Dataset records
(* ===== verification/SubscriberManager.v ===== *)
(** * Subscriber manager (src/core/subscriber_manager.go)

    [Subscriber.Start] creates the technology-profile instances of one
    subscriber, whose object is at address [a] of the heap, and starts the
    workflow goroutine.  The reason codes of the file are in WorkflowUtils. *)
From S2P Require Import Prelude Utils Proto Config Runtime Samples TechProfile ResourceManager WorkflowUtils WorkflowManager.

(** [fmt.Sprintf(UniPortName, ponIntf, onuID, uniID)] with
    [UniPortName = "olt-{1}/pon-{%d}/onu-{%d}/uni-{%d}"]. *)
Definition uniPortName (ponIntf onuID uniID : Z) : string :=
  "olt-{1}/pon-{" +:+ Itoa ponIntf +:+ "}/onu-{" +:+ Itoa onuID +:+ "}/uni-{"
  +:+ Itoa uniID +:+ "}".

Definition set_TpInstance (m : gmap Z TechProfileInstance) (s : Subscriber) : Subscriber :=
  {| SubscriberName := SubscriberName s; OnuID := OnuID s; UniID := UniID s;
     PonIntf := PonIntf s; UniPortNo := UniPortNo s; Ctag := Ctag s; Stag := Stag s;
     Reason := Reason s; TpInstance := m; TestConfig := TestConfig s;
     RsrMgr := RsrMgr s; subWg := subWg s |}.

(** The loop over [TpIDList].  The type assertion on the returned interface
    comes before the test of the error, and panics on a nil interface.  [true]
    is the end of the loop, [false] the early return. *)
Fixpoint create_tp_instances (a : nat) (tpIDs : list Z) : prog bool :=
  match tpIDs with
  | [] => Ret true
  | tpID :: tpIDs' =>
      subs ← op (OpLoadSub a);
      '(tpInstInterface, err) ← op (OpCreateTechProfileInstance (RsrMgr subs) (u32 tpID)
        (uniPortName (PonIntf subs) (OnuID subs) (UniID subs)) (PonIntf subs));
      match tpInstInterface with
      | None => Panic TypeAssertion
      | Some inst =>
          _ ← op (OpStoreSub a (set_TpInstance (<[tpID := inst]> (TpInstance subs)) subs));
          match err with
          | Some _ =>
              subs ← op (OpLoadSub a);
              _ ← op (OpStoreSub a
                    (set_Reason (ReasonCodeToReasonString TP_INSTANCE_CREATION_FAILED) subs));
              Ret false
          | None => create_tp_instances a tpIDs'
          end
      end
  end.

Definition Subscriber_Start (a : nat) (isGroup : bool) : prog unit :=
  subs ← op (OpLoadSub a);
  _ ← op (OpStoreSub a (set_TpInstance ∅ subs));
  completed ← create_tp_instances a (TpIDList (TestConfig subs));
  if completed : bool then Go (DeployWorkflow a isGroup) (Ret tt) else Ret tt.

(** ** Lemmas *)

(** The creation of the instances as a function of the state of the
    technology-profile managers. *)
Inductive creation `{Env} :=
  | AllCreated (m : gmap Z TechProfileInstance) (st : tp_state)
  | CreationError (m : gmap Z TechProfileInstance) (st : tp_state)
  | NoInstance (m : gmap Z TechProfileInstance) (st : tp_state)
  | CreationPanics (m : gmap Z TechProfileInstance) (st : tp_state) (r : PanicReason).

Section lemmas.
Context `{Env}.

Fixpoint creations (s : Subscriber) (tpIDs : list Z) (m : gmap Z TechProfileInstance)
    (st : tp_state) : creation :=
  match tpIDs with
  | [] => AllCreated m st
  | tpID :: tpIDs' =>
      match tp_CreateTechProfileInstance (RsrMgr s) (u32 tpID)
              (uniPortName (PonIntf s) (OnuID s) (UniID s)) (PonIntf s) st with
      | (inl r, _) => CreationPanics m st r
      | (inr (None, _), st') => NoInstance m st'
      | (inr (Some inst, Some _), st') => CreationError (<[tpID := inst]> m) st'
      | (inr (Some inst, None), st') => creations s tpIDs' (<[tpID := inst]> m) st'
      end
  end.

(** The store with the subscriber at [a] and the managers in the states given. *)
Definition with_sub (a : nat) (s : Subscriber) (st : tp_state) (w : World) : World :=
  set_tp st (set_subs (<[a := s]> (w_subs w)) w).

Lemma with_sub_twice a s s' st st' w : with_sub a s' st' (with_sub a s st w) = with_sub a s' st' w.
Proof. unfold with_sub, set_tp, set_subs. cbn. by rewrite list_insert_insert_eq. Qed.

Lemma with_sub_lookup a s st w : (a < length (w_subs w))%nat -> w_subs (with_sub a s st w) !! a = Some s.
Proof. intros Ha. cbn. by rewrite list_lookup_insert_eq. Qed.

Lemma exec_load_with_sub a s st w :
  (a < length (w_subs w))%nat ->
  exec (OpLoadSub a) (with_sub a s st w) = Done s (with_sub a s st w).
Proof. intros Ha. unfold exec. by rewrite with_sub_lookup. Qed.

Lemma exec_store_with_sub a s s' st w :
  exec (OpStoreSub a s') (with_sub a s st w) = Done tt (with_sub a s' st w).
Proof.
  unfold exec. f_equal. transitivity (with_sub a s' st (with_sub a s st w)); [done|].
  by rewrite with_sub_twice.
Qed.

Lemma run_create_tp_instances a s tpIDs m st w r :
  (a < length (w_subs w))%nat -> w_rsrMgr w !! RsrMgr s = Some (Some r) ->
  run (create_tp_instances a tpIDs) (with_sub a (set_TpInstance m s) st w) =
  match creations s tpIDs m st with
  | AllCreated m' st' => (Returns true, with_sub a (set_TpInstance m' s) st' w, [])
  | CreationError m' st' =>
      (Returns false, with_sub a (set_Reason "TP_INSTANCE_CREATION_FAILED" (set_TpInstance m' s)) st' w, [])
  | NoInstance m' st' => (Panics TypeAssertion, with_sub a (set_TpInstance m' s) st' w, [])
  | CreationPanics m' st' e => (Panics e, with_sub a (set_TpInstance m' s) st' w, [])
  end.
Proof.
  intros Ha Hr. revert m st. induction tpIDs as [|tpID tpIDs IH]; intros m st; [done|].
  cbn [create_tp_instances creations].
  rewrite (run_op_bind _ _ _ _ _ (exec_load_with_sub a (set_TpInstance m s) st w Ha)).
  cbn [RsrMgr PonIntf OnuID UniID set_TpInstance].
  destruct (tp_CreateTechProfileInstance (RsrMgr s) (u32 tpID)
    (uniPortName (PonIntf s) (OnuID s) (UniID s)) (PonIntf s) st) as [[e|[inst err]] st'] eqn:E.
  { apply run_op_crash. unfold exec, with_mgr. cbn. by rewrite Hr, E. }
  rewrite (run_op_bind _ _ _ (inst, err) (with_sub a (set_TpInstance m s) st' w)).
  2: { unfold exec, with_mgr. cbn. by rewrite Hr, E. }
  destruct inst as [inst|]; [|done].
  rewrite (run_op_bind _ _ _ _ _ (exec_store_with_sub a _ _ st' w)).
  destruct err as [e|]; [|apply IH].
  rewrite (run_op_bind _ _ _ _ _ (exec_load_with_sub a _ st' w Ha)).
  by rewrite (run_op_bind _ _ _ _ _ (exec_store_with_sub a _ _ st' w)).
Qed.

End lemmas.

(** ** Properties *)

(** C16. What starting a subscriber does, on every answer of the
    technology-profile manager.  With every instance created it records them
    and starts one workflow goroutine.  At an error that comes with an instance
    it records the reason and starts nothing; without an instance, as the
    library returns an error, the type assertion panics before the error is
    looked at; a panic of the library is a panic.  It never touches a WaitGroup: after an error, the ONU that waits
    for this subscriber is not told. *)
Theorem Subscriber_Start_spec `{Env} (a : nat) (isGroup : bool) (w : World) (s : Subscriber)
    (r : OpenOltResourceMgr) :
  w_subs w !! a = Some s -> w_rsrMgr w !! RsrMgr s = Some (Some r) ->
  run (Subscriber_Start a isGroup) w =
  match creations s (TpIDList (TestConfig s)) ∅ (w_tp w) with
  | AllCreated m st =>
      (Returns tt, with_sub a (set_TpInstance m s) st w, [DeployWorkflow a isGroup])
  | CreationError m st =>
      (Returns tt, with_sub a (set_Reason "TP_INSTANCE_CREATION_FAILED" (set_TpInstance m s)) st w, [])
  | NoInstance m st => (Panics TypeAssertion, with_sub a (set_TpInstance m s) st w, [])
  | CreationPanics m st e => (Panics e, with_sub a (set_TpInstance m s) st w, [])
  end.
Proof.
  intros Hs Hr. apply lookup_lt_Some in Hs as Ha. unfold Subscriber_Start.
  rewrite (run_op_bind _ _ w s w) by (unfold exec; by rewrite Hs).
  rewrite (run_op_bind _ _ w tt (with_sub a (set_TpInstance ∅ s) (w_tp w) w)) by by destruct w.
  rewrite run_bind, (run_create_tp_instances a s _ ∅ _ w r Ha Hr).
  by destruct (creations s _ ∅ (w_tp w)).
Qed.

(** One profile, created; and an agent whose profile manager has none. *)
Lemma Subscriber_Start_spec_witness :
  let w := sample_world accepting 1 [sample_subs "ATT" 0 1 0] [1] in
  run (H := sample_env accepting) (Subscriber_Start 0 false) w =
  (Returns tt, with_sub (H := sample_env accepting) 0 (sample_subs "ATT" 0 1 0) 1 w,
   [DeployWorkflow 0 false]).
Proof.
  intros w.
  rewrite (Subscriber_Start_spec (H := sample_env accepting) 0 false w (sample_subs "ATT" 0 1 0)
    {| rm_deviceInfo := sample_deviceInfo 1; rm_intfID := 0; rm_flow_id := 0 |}); [|reflexivity..].
  reflexivity.
Defined.
Lemma typed_exec {X} (o : Op X) w r K x w' :
  typed_store w -> op_typed o r K -> exec o w = Done x w' -> K x r /\ typed_store w'.
Proof.
  intros Ht Ho He. pose proof Ht as [T1 T2 T3 T4]. destruct o;
    try (cbv [exec with_mgr wg_add] in He;
         repeat match type of He with
         | context [match ?e with _ => _ end] => destruct e
         end; try discriminate; injection He as <- <-; split; [by apply Ho|by split]).
  - cbv [exec] in He. injection He as <- <-. destruct Ho as [Hq HK].
    split; [apply HK, told_status|]. split; try done. by apply typed_snoc.
  - cbv [exec] in He. injection He as <- <-. split; [|by split]. apply Ho. intros Hn.
    by apply Z.mod_pos_bound.
  - unfold exec, with_mgr in He. repeat case_match; try done. injection He as <- <-.
    split; [apply Ho, u64_range|by split].
  - unfold exec, with_mgr in He. destruct (w_rsrMgr w !! mgr) as [[m|]|]; try done.
    pose proof (te_ids mgr intf t n (w_tp w)) as Hids.
    destruct (tp_GetResourceID mgr intf t n (w_tp w)) as [[ids err] st]. injection He as <- <-.
    split; [by apply Ho|by split].
  - unfold exec, with_mgr in He. destruct (w_rsrMgr w !! mgr) as [[m|]|]; try done.
    pose proof (te_tp mgr tpID uniPortName intf (w_tp w)) as Hinst.
    destruct (tp_CreateTechProfileInstance mgr tpID uniPortName intf (w_tp w)) as [[e|[inst err]] st]; [done|].
    injection He as <- <-. split; [apply Ho; by eapply Hinst|by split].
  - cbv [exec] in He. injection He as <- <-. split; [apply Ho|by split].
  - unfold exec in He. pose proof (typed_GetCtag wf pon _ T2) as [Hc Hg].
    destruct (GetCtag wf pon (w_globals w)) as [c g]. injection He as <- <-. split; [by apply Ho|by split].
  - unfold exec in He. pose proof (typed_GetStag wf pon onu uni _ T2) as [Hc Hg].
    destruct (GetStag wf pon onu uni (w_globals w)) as [c g]. injection He as <- <-. split; [by apply Ho|by split].
  - cbv [exec] in He. injection He as <- <-. destruct Ho as [Hd HK]. split; [apply HK|].
    split; try done. by apply typed_snoc.
  - unfold exec in He. destruct (w_onus w !! a) as [d|] eqn:Ha; [|done]. injection He as <- <-.
    split; [|done]. apply Ho. hnf in T3. rewrite Forall_lookup in T3. by eapply T3.
  - cbv [exec] in He. injection He as <- <-. destruct Ho as [Hd HK]. split; [done|].
    split; try done. by apply Forall_insert.
  - cbv [exec] in He. injection He as <- <-. destruct Ho as [Hd HK]. split; [apply HK|].
    split; try done. by apply typed_snoc.
  - unfold exec in He. destruct (w_subs w !! a) as [d|] eqn:Ha; [|done]. injection He as <- <-.
    split; [|done]. apply Ho. hnf in T4. rewrite Forall_lookup in T4. by eapply T4.
  - cbv [exec] in He. injection He as <- <-. destruct Ho as [Hd HK]. split; [done|].
    split; try done. by apply Forall_insert.
Qed.

#[export] Instance range_sound : Sound in_range (fun _ => True) (fun w _ => typed_store w).
Proof.
  split; try done. intros w r rs X o K x w' Ht Ho He _. exists r. by eapply typed_exec.
Qed.

End sound.

(** ** Properties *)

(** C9. Every request the program ever sends, in any execution, has each of its
    fields in the range of its protobuf type, when the ids and technology
    profiles it gets from its libraries do: the 64-bit flow ids, the 32-bit ids
    of PON, ONU, UNI, port, gem port and group, the signed fields of the flows,
    the VLAN tags, the bytes of the MAC addresses and the keys and values of the
    p-bit maps. *)
Theorem requests_typed `{TypedEnv} (cfg : OpenOltScaleTesterConfig) (di : DeviceInfo) (w : World)
    (pool : list (prog unit)) (w' : World) :
  is_u32 (di_PonPorts di) -> typed_store w ->
  steps (Running [provisionONUs cfg di] w) (Running pool w') -> Forall typed (w_trace w').
Proof.
  intros Hp Ht Hs.
  destruct (judged_inv (inv := fun w _ => typed_store w) [provisionONUs cfg di] w [InRange] pool w')
    as [rs Ht']; try done; [|apply Ht'].
  constructor; [by apply typed_provisionONUs|constructor].
Qed.

(** An agent that accepts everything; the profile manager counts its ids in a
    [uint32]. *)
Definition counting_env : Env :=
  {| device := accepting; rand_src := fun n => Z.of_nat n; clock := fun n => Z.of_nat n;
     tp_state := Z; tp_GetResourceID := fun _ _ _ _ n => (([u32 n], None), n + 1);
     tp_CreateTechProfileInstance := fun _ _ _ _ n => (inr (Some sample_tp, None), n) |}.

Definition counting_world : @World counting_env :=
  @Build_World counting_env []
    [Some {| rm_deviceInfo := sample_deviceInfo 1; rm_intfID := 0; rm_flow_id := 0 |}]
    init_globals 0 [] ∅ [] [] 0%nat 0%nat 1 false.

Lemma counting_env_typed : TypedEnv (H := counting_env).
Proof.
  split.
  - intros m intf t n st. constructor; [apply u32_range|constructor].
  - intros m tpID name intf st inst err [= <- _] a [= <-]. split_and!; [by intros ? [= <-]..| |]; by repeat constructor.
Qed.

(** One ONU with two subscribers of the TT workflow. *)
Lemma requests_typed_witness :
  let c := schedule (H := counting_env)
             (Running [provisionONUs (sample_config "TT" 1 2) (sample_deviceInfo 1)] counting_world)
             (round_robin 7 60) in
  match c with
  | Running pool w' => Forall typed (w_trace (H := counting_env) w')
  | Crashed _ => False
  end.
Proof.
  intros c. pose proof (schedule_steps (H := counting_env)
    (Running [provisionONUs (sample_config "TT" 1 2) (sample_deviceInfo 1)] counting_world)
    (round_robin 7 60)) as Hs. fold c in Hs.
  assert (match c with Running _ _ => true | Crashed _ => false end = true) as Hc by (vm_compute; reflexivity).
  destruct c as [pool w'|]; [|discriminate].
  apply (requests_typed (H := counting_env) (H0 := counting_env_typed) (sample_config "TT" 1 2)
    (sample_deviceInfo 1) counting_world pool w'); [|split|exact Hs].
  - split; [discriminate|reflexivity].
  - constructor.
  - by split_and!.
  - constructor.
  - constructor.
Defined.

▸ Exercise details
Here the output must be the lines above from the line with "Lemma with_sub_lookup a" to the line with "destruct (tp_CreateTechProfileInstance (RsrMgr", both included, duplicated word for word and nothing else.

▸ Result
Lemma with_sub_lookup a s st w : (a < length (w_subs w))%nat -> w_subs (with_sub a s st w) !! a = Some s.
Proof. intros Ha. cbn. by rewrite list_lookup_insert_eq. Qed.

Lemma exec_load_with_sub a s st w :
  (a < length (w_subs w))%nat ->
  exec (OpLoadSub a) (with_sub a s st w) = Done s (with_sub a s st w).
Proof. intros Ha. unfold exec. by rewrite with_sub_lookup. Qed.

Lemma exec_store_with_sub a s s' st w :
  exec (OpStoreSub a s') (with_sub a s st w) = Done tt (with_sub a s' st w).
Proof.
  unfold exec. f_equal. transitivity (with_sub a s' st (with_sub a s st w)); [done|].
  by rewrite with_sub_twice.
Qed.

Lemma run_create_tp_instances a s tpIDs m st w r :
  (a < length (w_subs w))%nat -> w_rsrMgr w !! RsrMgr s = Some (Some r) ->
  run (create_tp_instances a tpIDs) (with_sub a (set_TpInstance m s) st w) =
  match creations s tpIDs m st with
  | AllCreated m' st' => (Returns true, with_sub a (set_TpInstance m' s) st' w, [])
  | CreationError m' st' =>
      (Returns false, with_sub a (set_Reason "TP_INSTANCE_CREATION_FAILED" (set_TpInstance m' s)) st' w, [])
  | NoInstance m' st' => (Panics TypeAssertion, with_sub a (set_TpInstance m' s) st' w, [])
  | CreationPanics m' st' e => (Panics e, with_sub a (set_TpInstance m' s) st' w, [])
  end.
Proof.
  intros Ha Hr. revert m st. induction tpIDs as [|tpID tpIDs IH]; intros m st; [done|].
  cbn [create_tp_instances creations].
  rewrite (run_op_bind _ _ _ _ _ (exec_load_with_sub a (set_TpInstance m s) st w Ha)).
  cbn [RsrMgr PonIntf OnuID UniID set_TpInstance].
  destruct (tp_CreateTechProfileInstance (RsrMgr s) (u32 tpID)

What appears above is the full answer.